__WHAT IS BEING ASKED__
A single figure is the whole answer: the number of lines in the entries that contain "before".

__DATA__
(* ===== verification/GoTime.v ===== *)
(** * Go's [time], [strings] and fixed-width integers

    [time.Time] is an instant in nanoseconds since the Go zero time together
    with whether its location is [time.UTC]; the comparisons only look at the
    instant. [time.Duration] is a signed 64-bit number of nanoseconds, with the
    wrap-around of Go's arithmetic and the saturation of [Time.Sub] written
    out. Monotonic clock readings are not represented. The [strings] functions
    are those of Go's ASCII path. *)

From S2P Require Import Prelude.
From stdpp Require Import pretty.
From Stdlib Require Import Strings.Ascii Strings.String.

Local Open Scope Z_scope.

(** ** Fixed-width integers *)

Definition wrap64 (z : Z) : Z := (z + 2^63) mod 2^64 - 2^63.
Definition u64 (z : Z) : Z := z mod 2^64.
Definition u32 (z : Z) : Z := z mod 2^32.
Definition max_int64 : Z := 2^63 - 1.
Definition min_int64 : Z := - 2^63.
Definition sat64 (z : Z) : Z := Z.max min_int64 (Z.min max_int64 z).

Definition in_int64 (z : Z) : Prop := - 2^63 ≤ z < 2^63.
Definition in_uint32 (z : Z) : Prop := 0 ≤ z < 2^32.

Lemma wrap64_id z : in_int64 z → wrap64 z = z.
Proof. unfold in_int64, wrap64. intros. rewrite Z.mod_small; lia. Qed.

Lemma wrap64_range z : in_int64 (wrap64 z).
Proof. unfold in_int64, wrap64. pose proof (Z.mod_pos_bound (z + 2^63) (2^64)). lia. Qed.

Lemma sat64_range z : in_int64 (sat64 z).
Proof. unfold in_int64, sat64, min_int64, max_int64. lia. Qed.

Lemma sat64_id z : in_int64 z → sat64 z = z.
Proof. unfold in_int64, sat64, min_int64, max_int64. lia. Qed.

(** A saturated difference that reaches a representable bound proves the bound. *)
Lemma sat64_ge z d : - 2^63 < d → d ≤ sat64 z → d ≤ z.
Proof. unfold sat64, min_int64, max_int64. lia. Qed.

Lemma sat64_lt z d : d < 2^63 → sat64 z < d → z < d.
Proof. unfold sat64, min_int64, max_int64. lia. Qed.

(** ** Durations *)

Definition Duration := Z.

Definition Nanosecond : Duration := 1.
Definition Second : Duration := 1000000000.
Definition Minute : Duration := 60 * Second.
Definition Hour : Duration := 60 * Minute.

Definition dur_add (a b : Duration) : Duration := wrap64 (a + b).
Definition dur_sub (a b : Duration) : Duration := wrap64 (a - b).
Definition dur_neg (a : Duration) : Duration := wrap64 (- a).
Definition dur_mul (a b : Duration) : Duration := wrap64 (a * b).
(** Go's integer division and remainder truncate towards zero. *)
Definition dur_div (a b : Duration) : Duration := wrap64 (Z.quot a b).
Definition dur_rem (a b : Duration) : Duration := Z.rem a b.

(** ** Instants *)

Record Time := mk_time { ns : Z; is_utc : bool }.

#[export] Instance Time_eq_dec : EqDecision Time.
Proof. solve_decision. Defined.

Definition zero_time : Time := mk_time 0 true.

Definition before (a b : Time) : bool := ns a <? ns b.
Definition after (a b : Time) : bool := ns b <? ns a.
Definition time_eqb (a b : Time) : bool := ns a =? ns b.
Definition is_zero (t : Time) : bool := ns t =? 0.
Definition time_add (t : Time) (d : Duration) : Time := mk_time (ns t + d) (is_utc t).
Definition time_sub (a b : Time) : Duration := sat64 (ns a - ns b).
(** [Time.Truncate(d)] for positive [d] rounds down to a multiple of [d] since the zero time. *)
Definition truncate (t : Time) (d : Duration) : Time := mk_time (ns t - ns t mod d) (is_utc t).

Definition validUTC (t : Time) : bool := negb (is_zero t) && is_utc t.

(** [max]/[min] of instants as the code writes them: [if b.After(a) { a = b }]. *)
Definition later_of (a b : Time) : Time := if after b a then b else a.
Definition earlier_of (a b : Time) : Time := if before b a then b else a.

Ltac time_unfold :=
  unfold later_of, earlier_of, time_add in *;
  unfold before, after, time_eqb, is_zero in *; simpl in *.

(** Decides goals about instants by reading them as integers. *)
Ltac time_lia :=
  time_unfold;
  repeat match goal with
  | H : context [if ?a <? ?b then _ else _] |- _ => destruct (Z.ltb_spec a b); simpl in *
  | |- context [if ?a <? ?b then _ else _] => destruct (Z.ltb_spec a b); simpl in *
  end;
  zbool; try lia.

Lemma time_sub_ge a b d : - 2^63 < d → d ≤ time_sub a b → ns b + d ≤ ns a.
Proof. unfold time_sub. intros ? ?%sat64_ge; lia. Qed.

Lemma time_sub_ge' a b d : d < 2^63 → ns b + d ≤ ns a → d ≤ time_sub a b.
Proof. unfold time_sub, sat64, min_int64, max_int64. lia. Qed.

Lemma time_sub_lt a b d : d < 2^63 → time_sub a b < d → ns a < ns b + d.
Proof. unfold time_sub. intros ? ?%sat64_lt; lia. Qed.

Lemma later_of_ge a b : ns a ≤ ns (later_of a b) ∧ ns b ≤ ns (later_of a b).
Proof. time_lia. Qed.

Lemma earlier_of_le a b : ns (earlier_of a b) ≤ ns a ∧ ns (earlier_of a b) ≤ ns b.
Proof. time_lia. Qed.

Lemma truncate_bounds t d : 0 < d → ns (truncate t d) ≤ ns t < ns (truncate t d) + d.
Proof. simpl. intros. pose proof (Z.mod_pos_bound (ns t) d). lia. Qed.

(** ** Strings *)

Definition is_space (c : ascii) : bool :=
  let n := nat_of_ascii c in
  ((n =? 32) || ((9 <=? n) && (n <=? 13)))%nat.

Definition upper_ascii (c : ascii) : ascii :=
  let n := nat_of_ascii c in
  if ((97 <=? n) && (n <=? 122))%nat then ascii_of_nat (n - 32) else c.

Fixpoint trim_left (l : list ascii) : list ascii :=
  match l with
  | c :: l' => if is_space c then trim_left l' else l
  | [] => []
  end.

Definition trim_chars (l : list ascii) : list ascii := rev (trim_left (rev (trim_left l))).

(** [strings.TrimSpace] and [strings.ToUpper] *)
Definition TrimSpace (s : string) : string :=
  string_of_list_ascii (trim_chars (list_ascii_of_string s)).
Definition ToUpper (s : string) : string :=
  string_of_list_ascii (map upper_ascii (list_ascii_of_string s)).

Definition str_eqb (a b : string) : bool := String.eqb a b.
(** [strings.EqualFold] *)
Definition EqualFold (a b : string) : bool := str_eqb (ToUpper a) (ToUpper b).
(** [strings.HasSuffix] *)
Definition HasSuffix (s suffix : string) : bool :=
  let n := String.length s in
  let m := String.length suffix in
  (m <=? n)%nat && str_eqb (substring (n - m) m s) suffix.
(** Go's [<] on strings is bytewise lexicographic. *)
Definition str_ltb (a b : string) : bool := String.ltb a b.
Definition str_empty (a : string) : bool := str_eqb a "".

Lemma str_eqb_eq a b : str_eqb a b = true ↔ a = b.
Proof. apply String.eqb_eq. Qed.

Lemma str_eqb_refl a : str_eqb a a = true.
Proof. apply String.eqb_refl. Qed.

Lemma str_eqb_neq a b : str_eqb a b = false ↔ a ≠ b.
Proof. apply String.eqb_neq. Qed.

Lemma str_eqb_sym a b : str_eqb a b = str_eqb b a.
Proof. apply String.eqb_sym. Qed.

Lemma str_ltb_asym a b : str_ltb a b = true → str_ltb b a = false.
Proof.
  unfold str_ltb, String.ltb. rewrite (String.compare_antisym b a).
  destruct (String.compare a b); simpl; congruence.
Qed.

Lemma str_ltb_irrefl a : str_ltb a a = false.
Proof.
  destruct (str_ltb a a) eqn:E; [|done]. by rewrite (str_ltb_asym _ _ E) in E.
Qed.

Lemma str_ltb_total a b : str_ltb a b = false → str_ltb b a = false → a = b.
Proof.
  unfold str_ltb, String.ltb. rewrite (String.compare_antisym b a).
  destruct (String.compare a b) eqn:E; simpl; try discriminate.
  intros. by apply String.compare_eq_iff.
Qed.

Lemma str_ltb_trans a b c : str_ltb a b = true → str_ltb b c = true → str_ltb a c = true.
Proof.
  unfold str_ltb, String.ltb. revert b c. induction a as [|x a IH]; intros [|y b] [|z c]; simpl; try done.
  unfold Ascii.compare. specialize (IH b c).
  destruct (N.compare_spec (N_of_ascii x) (N_of_ascii y)) as [E1|E1|E1]; [rewrite E1| |done];
    destruct (N.compare_spec (N_of_ascii y) (N_of_ascii z)) as [E2|E2|E2]; try done.
  - by rewrite <-E2, (proj2 (N.compare_lt_iff _ _) E1).
  - by rewrite (proj2 (N.compare_lt_iff _ _) (N.lt_trans _ _ _ E1 E2)).
Qed.

Lemma str_ltb_false_trans a b c : str_ltb b a = false → str_ltb c b = false → str_ltb c a = false.
Proof.
  intros H1 H2. destruct (str_ltb a b) eqn:E1; [|by rewrite (str_ltb_total _ _ E1 H1)].
  destruct (str_ltb b c) eqn:E2; [|by rewrite <-(str_ltb_total _ _ E2 H2)].
  by apply str_ltb_asym, (str_ltb_trans _ b).
Qed.

Create Rewrite HintDb str.
#[export] Hint Rewrite str_eqb_eq str_eqb_neq : str.

(** ** Options compared through the pointers of the source *)

Definition is_nil {A} (o : option A) : bool := match o with None => true | Some _ => false end.
Definition not_nil {A} (o : option A) : bool := negb (is_nil o).
(** [p != nil && f *p] *)
Definition opt_test {A} (f : A → bool) (o : option A) : bool := match o with Some a => f a | None => false end.

Lemma not_nil_some {A} (o : option A) : not_nil o = true ↔ is_Some o.
Proof. destruct o; cbn; split; try done; by intros [? ?]. Qed.

(** ** Instants as text: [Time.Format(time.RFC3339Nano)] *)

Definition pad (width : nat) (n : Z) : string :=
  let digits := pretty (Z.to_N (Z.abs n)) in
  let zeros := fold_right String.append ""%string (replicate (width - String.length digits) "0"%string) in
  ((if (n <? 0)%Z then "-" else "") +:+ zeros +:+ digits)%string.

(** Proleptic Gregorian date of a day counted from 1 January of year 1. *)
Definition civil (day : Z) : Z * Z * Z :=
  let z := day + 306 in
  let era := z / 146097 in
  let doe := z mod 146097 in
  let yoe := (doe - doe / 1460 + doe / 36524 - doe / 146096) / 365 in
  let doy := doe - (365 * yoe + yoe / 4 - yoe / 100) in
  let mp := (5 * doy + 2) / 153 in
  let d := doy - (153 * mp + 2) / 5 + 1 in
  let m := if mp <? 10 then mp + 3 else mp - 9 in
  (yoe + era * 400 + (if m <=? 2 then 1 else 0), m, d).

(** The fraction of a second without its trailing zeros. *)
Fixpoint strip_zeros (l : list ascii) : list ascii :=
  match l with
  | "0"%char :: l => strip_zeros l
  | _ => l
  end.

Definition fraction (nanos : Z) : string :=
  if nanos =? 0 then ""
  else ("." +:+ String.string_of_list_ascii
          (rev (strip_zeros (rev (String.list_ascii_of_string (pad 9 nanos))))))%string.

Definition format_utc (t : Time) : string :=
  let second := ns t / Second in
  let nanos := ns t mod Second in
  let day := second / 86400 in
  let clock := second mod 86400 in
  let '(y, m, d) := civil day in
  (pad 4 y +:+ "-" +:+ pad 2 m +:+ "-" +:+ pad 2 d +:+ "T" +:+
   pad 2 (clock / 3600) +:+ ":" +:+ pad 2 (clock / 60 mod 60) +:+ ":" +:+ pad 2 (clock mod 60) +:+
   fraction nanos +:+ "Z")%string.

Example format_utc_2024 : format_utc (mk_time 63844805045120000000 true) = "2024-02-29T12:04:05.12Z"%string.
Proof. vm_compute. reflexivity. Qed.

(** [Time.Format(time.RFC3339)] of an instant in UTC *)
Definition FormatRFC3339 (t : Time) : string := format_utc (truncate t Second).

__EXPECTED ANSWER__
3